[[ Record excerpts, beginning ]]
(** X22. A first related topic that lacks a field makes [query_ddg] end
    in an uncaught [TypeError] right after the primary search: without a
    url on a disambiguation result (before any detail fetch), and without
    a text when the selection reaches the related-topic branch of another
    result. *)
Theorem query_ddg_missing_field_type_error (query : string)
  (response : Response) (r0 : Related) (rest : list Related)
  (Hq : query <> "")
  (Hr : ddg_query env query = Ret response)
  (Hrel : related response = r0 :: rest)
  (H : (rtype response = "disambiguation" /\ related_url r0 = None) \/
       (rtype response <> "disambiguation" /\ answer response = None /\
        abstract_text response = "" /\ related_text r0 = None)) :
  query_ddg fuel env cfg query = ([EvQuery query], Raise TypeError).
Proof.
  rewrite (query_ddg_returned fuel env cfg _ _ Hq Hr), bind_emit_ret.
  destruct H as [[Ht Hu] | [Ht [Ha [Hab Htx]]]].
  - now rewrite (disambiguate_missing_url env response r0 rest Ht Hrel Hu).
  - assert (D : disambiguate env response = ret response).
    { unfold disambiguate.
      destruct (String.eqb (rtype response) "disambiguation") eqn:E;
        [|reflexivity].
      apply String.eqb_eq in E. contradiction. }
    rewrite D, bind_ret_l.
    unfold lift. cbn [trace outcome fst snd].
    now rewrite (select_answer_missing_text fuel cfg query response r0 rest
                   Ha Hab Hrel Htx).
Qed.

End MissingField.

Lemma query_ddg_missing_field_type_error_witness :
  query_ddg 0 env_bare_disambiguation cfg_spaced_verb "mercury"
    = ([EvQuery "mercury"], Raise TypeError) /\
  query_ddg 0 env_bare_related cfg_spaced_verb "mercury"
    = ([EvQuery "mercury"], Raise TypeError).
Proof.
  split.
  - apply (query_ddg_missing_field_type_error 0 env_bare_disambiguation
             cfg_spaced_verb "mercury" (disambiguation_of bare_topic)
             bare_topic []);
      [discriminate | reflexivity | reflexivity | left; now split].
  - apply (query_ddg_missing_field_type_error 0 env_bare_related
             cfg_spaced_verb "mercury"
             {| rtype := "answer"; related := [bare_topic];
                abstract_text := ""; answer := None |}
             bare_topic []);
      [discriminate | reflexivity | reflexivity
      | right; repeat split; discriminate || reflexivity].
Defined.
Definition AnalyzePerformance (s : AnalyticsService) (logs : list LogEntry)
  : result PerformanceAnalysis :=
  match perfPrompt (rangePerf (Perf.aggregate logs)) with
  | None => Panics
  | Some prompt =>
      match callGeminiAPI s prompt with
      | Panics => Panics
      | Err err =>
          Err (Fmt.Sprintf (str "error generating analysis: %v") [Fmt.E err])
      | Ok response =>
          match cleanJSONResponse response with
          | None => Panics
          | Some cleanedResponse =>
              match UnmarshalPerformance cleanedResponse with
              | inl err =>
                  Err (Fmt.Sprintf
                         (str "error parsing analysis result: %v, response: %s")
                         [Fmt.E err; Fmt.S cleanedResponse])
              | inr result => Ok result
              end
          end
      end
  end.

End Service.

(** ** io.Writer, bytes.Buffer and bufio.Writer *)

Module Io.

(** [Write(p)]: the writer afterwards and the error, if any. *)
Class Writer (W : Type) := Write : W -> gostring -> W * option gostring.

(** [bytes.Buffer] appends and reports no error. *)
Definition Buffer := gostring.
#[global] Instance Buffer_Writer : Writer Buffer := fun b p => (b ++ p, None).

End Io.

Module Bufio.
Import Io.

Section Writer.
Context {W : Type} `{Io.Writer W}.

(** [bufio.Writer]: the underlying writer, the bytes not yet passed on
    and the sticky error. *)
Record Writer := {
  wr : W;
  buf : gostring;
  err : option gostring
}.

Definition defaultBufSize : Z := 4096.

Definition NewWriter (w : W) : Writer := {| wr := w; buf := []; err := None |}.

Definition Available (b : Writer) : Z :=
  defaultBufSize - Z.of_nat (List.length (buf b)).

Definition Flush (b : Writer) : Writer * option gostring :=
  match err b with
  | Some e => (b, Some e)
  | None =>
      match buf b with
      | [] => (b, None)
      | _ =>
          let '(w, e) := Write (wr b) (buf b) in
          match e with
          | Some e => ({| wr := w; buf := buf b; err := Some e |}, Some e)
          | None => ({| wr := w; buf := []; err := None |}, None)
          end
      end
  end.

Definition WriteByte (c : ascii) (b : Writer) : Writer * option gostring :=
  match err b with
  | Some e => (b, Some e)
  | None =>
      let '(b, e) := if Available b <=? 0 then Flush b else (b, None) in
      match e with
      | Some e => (b, Some e)
      | None => ({| wr := wr b; buf := buf b ++ [c]; err := err b |}, None)
      end
  end.

(** [WriteString], at the granularity of bytes: the buffer is passed on
    whenever it is full, and the first error stops the write. *)
Fixpoint WriteString (s : gostring) (b : Writer) : Writer * option gostring :=
  match s with
  | [] => (b, err b)
  | c :: s' =>
      let '(b, e) := WriteByte c b in
      match e with
      | Some e => (b, Some e)
      | None => WriteString s' b
      end
  end.

End Writer.
Arguments Writer W : clear implicits.

End Bufio.

(** ** unicode/utf8 and unicode.IsSpace *)

Module Utf8.

Definition RuneError : Z := 65533.

Definition byte (c : ascii) : Z := Z.of_N (N_of_ascii c).

Definition between (lo hi : Z) (c : ascii) : bool :=
  (lo <=? byte c) && (byte c <=? hi).

(** The continuation byte's six payload bits. *)
Definition cont (c : ascii) : Z := Z.land (byte c) 63.

(** The range the second byte must lie in, by the first byte. *)
Definition second (b0 : Z) : Z * Z :=
  if b0 =? 224 then (160, 191)
  else if b0 =? 237 then (128, 159)
  else if b0 =? 240 then (144, 191)
  else if b0 =? 244 then (128, 143)
  else (128, 191).

(** [utf8.DecodeRuneInString]: the first rune of [s]; [RuneError] for an
    empty string or an invalid encoding. *)
Definition DecodeRuneInString (s : gostring) : Z :=
  match s with
  | [] => RuneError
  | c0 :: s1 =>
      let b0 := byte c0 in
      let '(lo, hi) := second b0 in
      if b0 <? 128 then b0
      else if (194 <=? b0) && (b0 <=? 223) then
        match s1 with
        | c1 :: _ =>
            if between lo hi c1
            then Z.lor (Z.shiftl (Z.land b0 31) 6) (cont c1)
            else RuneError
        | _ => RuneError
        end
      else if (224 <=? b0) && (b0 <=? 239) then
        match s1 with
        | c1 :: c2 :: _ =>
            if between lo hi c1 && between 128 191 c2
            then Z.lor (Z.shiftl (Z.land b0 15) 12)
                   (Z.lor (Z.shiftl (cont c1) 6) (cont c2))
            else RuneError
        | _ => RuneError
        end
      else if (240 <=? b0) && (b0 <=? 244) then
        match s1 with
        | c1 :: c2 :: c3 :: _ =>
            if between lo hi c1 && between 128 191 c2 && between 128 191 c3
            then Z.lor (Z.shiftl (Z.land b0 7) 18)
                   (Z.lor (Z.shiftl (cont c1) 12)
                      (Z.lor (Z.shiftl (cont c2) 6) (cont c3)))
            else RuneError
        | _ => RuneError
        end
      else RuneError
  end.

(** [unicode.IsSpace]: the Latin-1 spaces and the White_Space property. *)
Definition IsSpace (r : Z) : bool :=
  ((9 <=? r) && (r <=? 13)) || (r =? 32) || (r =? 133) || (r =? 160)
  || (r =? 5760) || ((8192 <=? r) && (r <=? 8202))
  || (r =? 8232) || (r =? 8233) || (r =? 8239) || (r =? 8287) || (r =? 12288).

End Utf8.

(** ** encoding/csv *)

Module Csv.
Import Io.

Definition errInvalidDelim : gostring :=
  str "csv: invalid field or comment delimiter".

Section Writer.
Context {W : Type} `{Io.Writer W}.

(** [csv.Writer] with a delimiter below [utf8.RuneSelf]. *)
Record Writer := {
  Comma : ascii;
  UseCRLF : bool;
  w : Bufio.Writer W
}.

(** [csv.NewWriter]. *)
Definition NewWriter (out : W) : Writer :=
  {| Comma := comma; UseCRLF := false; w := Bufio.NewWriter out |}.

Definition validDelim (r : ascii) : bool :=
  negb (Ascii.eqb r zero) && negb (Ascii.eqb r dquote)
  && negb (Ascii.eqb r cr) && negb (Ascii.eqb r nl)
  && (Utf8.byte r <? 128).

Definition special (delim c : ascii) : bool :=
  Ascii.eqb c nl || Ascii.eqb c cr || Ascii.eqb c dquote || Ascii.eqb c delim.

Definition fieldNeedsQuotes (delim : ascii) (field : gostring) : bool :=
  match field with
  | [] => false
  | _ =>
      if bool_decide (field = str "\.") then true
      else if existsb (special delim) field then true
      else Utf8.IsSpace (Utf8.DecodeRuneInString field)
  end.

(** A step on the buffered writer that stops at the first error. *)
Definition andThen
    (f g : Bufio.Writer W -> Bufio.Writer W * option gostring)
    (b : Bufio.Writer W) : Bufio.Writer W * option gostring :=
  let '(b, e) := f b in
  match e with
  | Some e => (b, Some e)
  | None => g b
  end.

Definition skip (b : Bufio.Writer W) : Bufio.Writer W * option gostring :=
  (b, None).

(** The inside of a quoted field, byte by byte. *)
Fixpoint writeQuoted (crlf : bool) (field : gostring)
  : Bufio.Writer W -> Bufio.Writer W * option gostring :=
  match field with
  | [] => skip
  | c :: field' =>
      andThen
        (if Ascii.eqb c dquote then Bufio.WriteString [dquote; dquote]
         else if Ascii.eqb c cr then
           (if crlf then skip else Bufio.WriteByte cr)
         else if Ascii.eqb c nl then
           (if crlf then Bufio.WriteString [cr; nl] else Bufio.WriteByte nl)
         else Bufio.WriteByte c)
        (writeQuoted crlf field')
  end.

Definition writeField (delim : ascii) (crlf : bool) (field : gostring)
  : Bufio.Writer W -> Bufio.Writer W * option gostring :=
  if negb (fieldNeedsQuotes delim field) then Bufio.WriteString field
  else
    andThen (Bufio.WriteByte dquote)
      (andThen (writeQuoted crlf field) (Bufio.WriteByte dquote)).
(** X10.  The access token of an issued pair, presented between its
    issue time and its expiry, resolves to the user it was issued to: for
    a user id that [strip] leaves alone, [verify_access_token] returns that
    id with the e-mail and role now on the user's row, and writes nothing.
    Once the row is gone or deactivated it raises
    [ValueError("User is not active")], again without a write. *)
Theorem issued_access_token_resolves `{PyRuntime} `{Jwt} `{PyStr}
    (settings : Settings) (user : User) (access_jti refresh_jti : string)
    (issued_at now : Instant) (db : Store) :
  let token :=
    tp_access_token (issued_pair settings user access_jti refresh_jti issued_at) in
  py_strip (u_user_id user) = u_user_id user → u_user_id user ≠ "" →
  timestamp_int issued_at * usec_per_second ≤ now
    < timestamp_int
        (issued_at + timedelta_minutes (access_token_ttl_minutes settings))
      * usec_per_second →
  (∀ row, users db !! u_user_id user = Some row → u_is_active row ≠ 0 →
     verify_access_token settings token now db
     = (Return (mkIdentity (u_user_id user) (u_email row) (u_role row)), db))
  ∧ ((users db !! u_user_id user = None
      ∨ ∃ row, users db !! u_user_id user = Some row ∧ u_is_active row = 0) →
     verify_access_token settings token now db
     = (Raise (ValueError "User is not active"), db)).
Proof.
  intros token Hstrip Hne Hwin.
  assert (verify_access_token settings token now db
          = if String.eqb (u_user_id user) ""
            then (Raise (ValueError "Token missing subject"), db)
            else match users db !! u_user_id user with
                 | None => (Raise (ValueError "User is not active"), db)
                 | Some row =>
                     if u_is_active row =? 0
                     then (Raise (ValueError "User is not active"), db)
                     else (Return (mkIdentity (u_user_id user) (u_email row)
                                     (u_role row)), db)
                 end) as ->.
  { erewrite verify_access_token_steps;
      [|by apply decode_built_claims|done].
    cbn [c_sub _build_claims]. rewrite truthy_Some_nonempty by done.
    cbn [from_option id]. by rewrite Hstrip. }
  destruct (String.eqb_spec (u_user_id user) ""); [done|].
  split.
  - intros row -> Hact. by destruct (Z.eqb_spec (u_is_active row) 0).
  - intros [-> | (row & -> & ->)]; done.
Qed.

Lemma issued_access_token_resolves_witness :
  verify_access_token demo_settings
    (tp_access_token
       (issued_pair demo_settings demo_user "access-1" "refresh-1" 1000000))
    60000000 demo_login_store
  = (Return (mkIdentity "user-1" (Some "owner@example.com") "user"),
     demo_login_store).
Proof.
  destruct (@issued_access_token_resolves demo_runtime demo_jwt demo_str
              demo_settings demo_user "access-1" "refresh-1" 1000000 60000000
              demo_login_store) as [Hlive _].
  - vm_compute; reflexivity.
  - discriminate.
  - vm_compute. split; [discriminate|reflexivity].
  - apply (Hlive demo_user); [vm_compute; reflexivity|discriminate].
Defined.

(** X11.  The two tokens of a pair are not interchangeable.  While it
    decodes, the access token is refused by [refresh_tokens] and by
    [revoke_refresh_token], and the refresh token by
    [verify_access_token], each with [ValueError("Invalid token type")] and
    no write. *)
Theorem token_types_do_not_mix `{PyRuntime} `{Jwt} `{PyStr}
    (settings : Settings) (user : User) (access_jti refresh_jti : string)
    (issued_at now : Instant) (db : Store) :
  let pair := issued_pair settings user access_jti refresh_jti issued_at in
  (timestamp_int issued_at * usec_per_second ≤ now
     < timestamp_int
         (issued_at + timedelta_minutes (access_token_ttl_minutes settings))
       * usec_per_second →
   (∀ a r, refresh_tokens settings (tp_access_token pair) a r now db
           = (Raise (ValueError "Invalid token type"), db))
   ∧ revoke_refresh_token settings (tp_access_token pair) now db
     = (Raise (ValueError "Invalid token type"), db))
  ∧ (timestamp_int issued_at * usec_per_second ≤ now
       < timestamp_int
           (issued_at + timedelta_days (refresh_token_ttl_days settings))
         * usec_per_second →
     verify_access_token settings (tp_refresh_token pair) now db
     = (Raise (ValueError "Invalid token type"), db)).
Proof.
  intros pair. split.
  - intros Hwin. split; [intros a r|].
    + unfold refresh_tokens, _decode. run. cbn [tp_access_token pair issued_pair].
      by rewrite decode_built_claims.
    + unfold revoke_refresh_token, _decode. run.
      cbn [tp_access_token pair issued_pair]. by rewrite decode_built_claims.
  - intros Hwin. unfold verify_access_token, _decode. run.
    cbn [tp_refresh_token pair issued_pair]. by rewrite decode_built_claims.
Qed.

Lemma token_types_do_not_mix_witness :
  verify_access_token demo_settings demo_refresh_token 60000000 demo_login_store
  = (Raise (ValueError "Invalid token type"), demo_login_store).
Proof.
  apply (proj2 (@token_types_do_not_mix demo_runtime demo_jwt demo_str
                  demo_settings demo_user "access-1" "refresh-1" 1000000
                  60000000 demo_login_store)).
  vm_compute. split; [discriminate|reflexivity].
Defined.

(** ** Logging out *)

(** X12.  Once [revoke_refresh_token] has run for a refresh token whose
    session is on record, that token no longer rotates: after any further
    [AuthService] calls, [refresh_tokens] with it raises
    [ValueError("Refresh token revoked")] and writes nothing. *)
Theorem revoked_token_cannot_rotate `{PyRuntime} `{Jwt}
    (settings : Settings) (db : Store) (token : Token) (jti : string)
    (session : Session) (now : Instant) :
  refresh_token_of settings now token jti →
  refresh_sessions db !! jti = Some session →
  ∃ db1,
    revoke_refresh_token settings token now db = (Return tt, db1)
    ∧ ∀ ops later a r,
        refresh_token_of settings later token jti →
        refresh_tokens settings token a r later (run_auth_ops settings ops db1)
        = (Raise (ValueError "Refresh token revoked"),
           run_auth_ops settings ops db1).
Proof.
  intros Htok Hs. eexists. split; [by apply revoke_refresh_token_known|].
  intros ops later a r Hlater.
  apply (refresh_tokens_revoked _ _ jti); [done|].
  apply run_auth_ops_revoked. eexists. split.
  - unfold with_sessions; cbn. by rewrite lookup_insert_eq.
  - apply isoformat_truthy.
Qed.

Lemma revoked_token_cannot_rotate_witness :
  ∃ db1,
    revoke_refresh_token demo_settings demo_refresh_token 2000000
      demo_login_store = (Return tt, db1)
    ∧ refresh_tokens demo_settings demo_refresh_token "access-2" "refresh-2"
        3000000 db1
      = (Raise (ValueError "Refresh token revoked"), db1).
Proof.
  destruct (revoked_token_cannot_rotate demo_settings demo_login_store
              demo_refresh_token "refresh-1" demo_session 2000000)
    as (db1 & Hrun & Hagain).
  - apply demo_refresh_token_of. lia.
  - vm_compute; reflexivity.
  - exists db1. split; [exact Hrun|].
    apply (Hagain [] 3000000 "access-2" "refresh-2").
    apply demo_refresh_token_of. lia.
Defined.

(** X13.  [revoke_refresh_token] with a decodable refresh token always
    returns.  It writes to the session of the token's [jti] and to nothing
    else: users, jobs and every other session are as before; when no session
    has that [jti] the store is unchanged. *)
Theorem revoke_touches_one_session `{PyRuntime} `{Jwt}
    (settings : Settings) (db : Store) (token : Token) (jti : string)
    (now : Instant) :
  refresh_token_of settings now token jti →
  ∃ db',
    revoke_refresh_token settings token now db = (Return tt, db')
    ∧ users db' = users db ∧ jobs db' = jobs db
    ∧ (∀ k, k ≠ jti → refresh_sessions db' !! k = refresh_sessions db !! k)
    ∧ (refresh_sessions db !! jti = None → db' = db).
Proof.
  intros Htok. destruct (refresh_sessions db !! jti) as [s|] eqn:Hs.
  - eexists. split; [by eapply revoke_refresh_token_known|].
    unfold with_sessions; cbn. repeat split; [|done].
    intros k Hk. by rewrite lookup_insert_ne.
  - exists db. split; [|done].
    destruct Htok as (claims & Hdec & Htype & Hjti & Hne).
    unfold revoke_refresh_token, _decode. run.
    rewrite Hdec, Htype, Hjti. rewrite bool_decide_eq_true_2 by done.
    rewrite truthy_Some_nonempty by done. cbn [negb from_option id].
    by apply revoke_refresh_session_unknown.
Qed.

Lemma revoke_touches_one_session_witness :
  ∃ db',
    revoke_refresh_token demo_settings demo_refresh_token 2000000
      (mkStore {[ "user-1" := demo_user ]} ∅ ∅) = (Return tt, db')
    ∧ db' = mkStore {[ "user-1" := demo_user ]} ∅ ∅.
Proof.
  destruct (revoke_touches_one_session demo_settings
              (mkStore {[ "user-1" := demo_user ]} ∅ ∅) demo_refresh_token
              "refresh-1" 2000000) as (db' & Hrun & _ & _ & _ & Hnone).
  - apply demo_refresh_token_of. lia.
  - exists db'. split; [exact Hrun|]. apply Hnone. reflexivity.
Defined.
[[ Record excerpts, end ]]
About this exercise. Please copy the line holding "db' = mkStore" and all lines after it to the end of the records, exactly, and nothing else.

Exercise result.
    ∧ db' = mkStore {[ "user-1" := demo_user ]} ∅ ∅.
Proof.
  destruct (revoke_touches_one_session demo_settings
              (mkStore {[ "user-1" := demo_user ]} ∅ ∅) demo_refresh_token
              "refresh-1" 2000000) as (db' & Hrun & _ & _ & _ & Hnone).
  - apply demo_refresh_token_of. lia.
  - exists db'. split; [exact Hrun|]. apply Hnone. reflexivity.
Defined.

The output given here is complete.